What could that be like and is it even possible that if we were a church and started one right now, could we literally by the power of the Holy Spirit love each other so much that people ... It would blow people's minds where none of us have a need.
[Today, Francis leads a house church movement in San Francisco called We Are Church.]
I now just want to go and just talk to people and pray for people. I now want to gather people. Gatherings where they can actually use their gifts. Starting with just leading a small group, maybe I can just start multiplying that, teaching other people to lead and shepherd these groups. Maybe we get everyone reading the Bible so we're on this reading plan. All of the people in the church in homes. I remember we've got guys coming off the streets, out of prison, doctors and people that work here or Google and everyone is on these same reading plans and everyone is in these homes.
It costs nothing. We now have 30 pastors and all do it for free. We have 15 house churches and we just plan on multiplying that, doubling every year. In ten years we could have 1.2 million people. Multiplied and free.
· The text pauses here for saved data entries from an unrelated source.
(** A disconnect is classified by what was exchanged: with a result frame,
    as that result; otherwise as unknown once a start was accepted, and as "not
    executed" before.  In particular a disconnect reports that nothing ran
    exactly when no start frame was ever accepted. *)
Theorem disconnect_classification nonce authority input es s :
  reaches nonce authority input es s ->
  disconnect s = match result_of (milestones es) with
                 | Some r => AlreadyConclusive (result_disposition (result_kind r))
                 | None => if started_view (milestones es) then DisconnectOutcomeUnknown
                           else PreflightNoExecution
                 end
  /\ (start_of (milestones es) = None <->
      disconnect s = PreflightNoExecution
      \/ disconnect s = AlreadyConclusive DispFailedBeforeStart).
Proof.
  intros [X _]%reaches_explains.
  assert (Heq : disconnect s = match result_of (milestones es) with
                 | Some r => AlreadyConclusive (result_disposition (result_kind r))
                 | None => if started_view (milestones es) then DisconnectOutcomeUnknown
                           else PreflightNoExecution
                 end).
  { unfold disconnect. rewrite (explains_terminal _ _ X), (explains_started _ _ X).
    destruct (bool_decide (phase s = PhaseTerminal)) eqn:Hph; bool_facts.
    - unfold terminal_view. by destruct (result_of (milestones es)).
    - by rewrite (explains_no_result _ _ X Hph). }
  split; [done|]. rewrite Heq. unfold started_view.
  destruct (result_of (milestones es)) as [r|] eqn:Hr.
  - rewrite (result_start _ _ _ _ (explains_phase _ _ X) Hr).
    destruct (result_kind r); cbn; naive_solver.
  - destruct (start_of (milestones es)); cbn; naive_solver.
Qed.

(** ** Heartbeats *)

Definition heartbeat_ranks (es : list Event) : list Z :=
  omap (fun e => match e with
    | (_, Heartbeat h, _) => Some (heartbeat_rank (heartbeat_phase h)) | _ => None end) es.

Definition hb_rank (s : RemoteSessionState) : Z :=
  match hb_phase s with Some p => heartbeat_rank p | None => 0 end.

Lemma heartbeat_rank_bounds p : 0 <= heartbeat_rank p <= 2.
Proof. destruct p; cbn; lia. Qed.

Lemma session_run_heartbeats input s es s' :
  session_run s input = (es, s') ->
  Forall (fun rank => hb_rank s <= rank) (heartbeat_ranks es)
  /\ StronglySorted Z.le (heartbeat_ranks es).
Proof.
  revert s es. induction input as [|[[sender f] now] input IH]; intros s es Hrun.
  { cbn in Hrun. simplify_eq. repeat constructor. }
  cbn in Hrun. destruct (accept sender f now s) as [x s1] eqn:Hacc.
  destruct (session_run s1 input) as [es1 s2] eqn:Hrun1. simplify_eq.
  destruct (IH _ _ Hrun1) as [Hlow Hsorted]. apply accept_spec in Hacc as [Hok Herr].
  destruct x as [[]| |]; try (rewrite Herr in Hlow by done; done); [].
  destruct Hok as (_ & _ & s3 & q & Hstep & -> & _); [done|].
  replace (hb_rank (set_sequencer sender q s3)) with (hb_rank s3) in Hlow
    by (by destruct sender).
  destruct Hstep; try done. cbn [heartbeat_ranks omap list_omap] in *.
  assert (Hle : hb_rank s <= heartbeat_rank (heartbeat_phase h)).
  { unfold hb_rank. destruct (hb_phase s); [by auto|]. apply heartbeat_rank_bounds. }
  split; constructor; try done. apply (Forall_weaken _ _ _ Hlow). cbn. lia.
Qed.

(** A runner's reported progress never goes back: the phases of the
    heartbeats a session accepts are in order, preparing before prepared before
    started. *)
Theorem heartbeats_never_regress nonce authority input es s :
  reaches nonce authority input es s -> StronglySorted Z.le (heartbeat_ranks es).
Proof. intros (s0 & _ & Hrun). by apply session_run_heartbeats in Hrun as [_ ?]. Qed.

End Refinement.

(** ** Witnesses *)

Definition run_binding : RunBinding :=
  mkBinding "run-1" "job-1" 2 7 zeros64 zeros64 3 "credential-r1".
Definition empty_json : string := print_value Authority.sample_empty.
Definition image : string := "sha256:" +:+ zeros64.

Definition sample_ready : ReadyFrame :=
  mkReady empty_json zeros64 20000 empty_json zeros64 3 zeros64 image image
    "spiffe://codeoff/runner/production" zeros64 "credential-r1" "supervisor-dynamic-tools-v1"
    "mcp-r1".
Definition sample_admission : AdmissionFrame := mkAdmission zeros64 zeros64 15000 3 zeros64.
Definition sample_prepare : PrepareFrame :=
  mkPrepare run_binding empty_json empty_json empty_json empty_json empty_json empty_json.
Definition sample_prepared : PreparedFrame :=
  mkPrepared empty_json run_binding zeros64 empty_json zeros64 "supervisor-dynamic-tools-v1"
    "mcp-r1".
Definition sample_start : StartFrame := mkStart run_binding zeros64.
Definition sample_result : ResultFrame :=
  mkResult empty_json empty_json run_binding zeros64 Completed empty_json.
Definition sample_beat (p : RemoteHeartbeatPhase) : RemoteMessage :=
  Heartbeat (mkHeartbeat run_binding p).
I'm like, "Whoa, we've got a few hundred people now and it cost nothing and everyone is growing. Everyone is having to read this book for themselves and people are actually caring for one another. I don't even preach." They'd just be in their homes, they study, they pray, they care for one another, they're becoming the church and I'm just loving it and releasing these 30 guys and women that are leading this.
They've grown because they suddenly have responsibility and I never realised that's what happened. It's just like those of us when we first brought our first child home from the hospital it's like the fear, the absolute fear ... What do I do with it? How do you keep it alive? It's a nightmare in a way because you're just like, "No one taught me this." I got to figure it out, but then you figure it out and you grow and you learn and now these guys are like my best friends as we're all in this thing together versus one guy trying to teach everyone. There's one guy who put it like this, "It's like being adopted rather than being at an orphanage."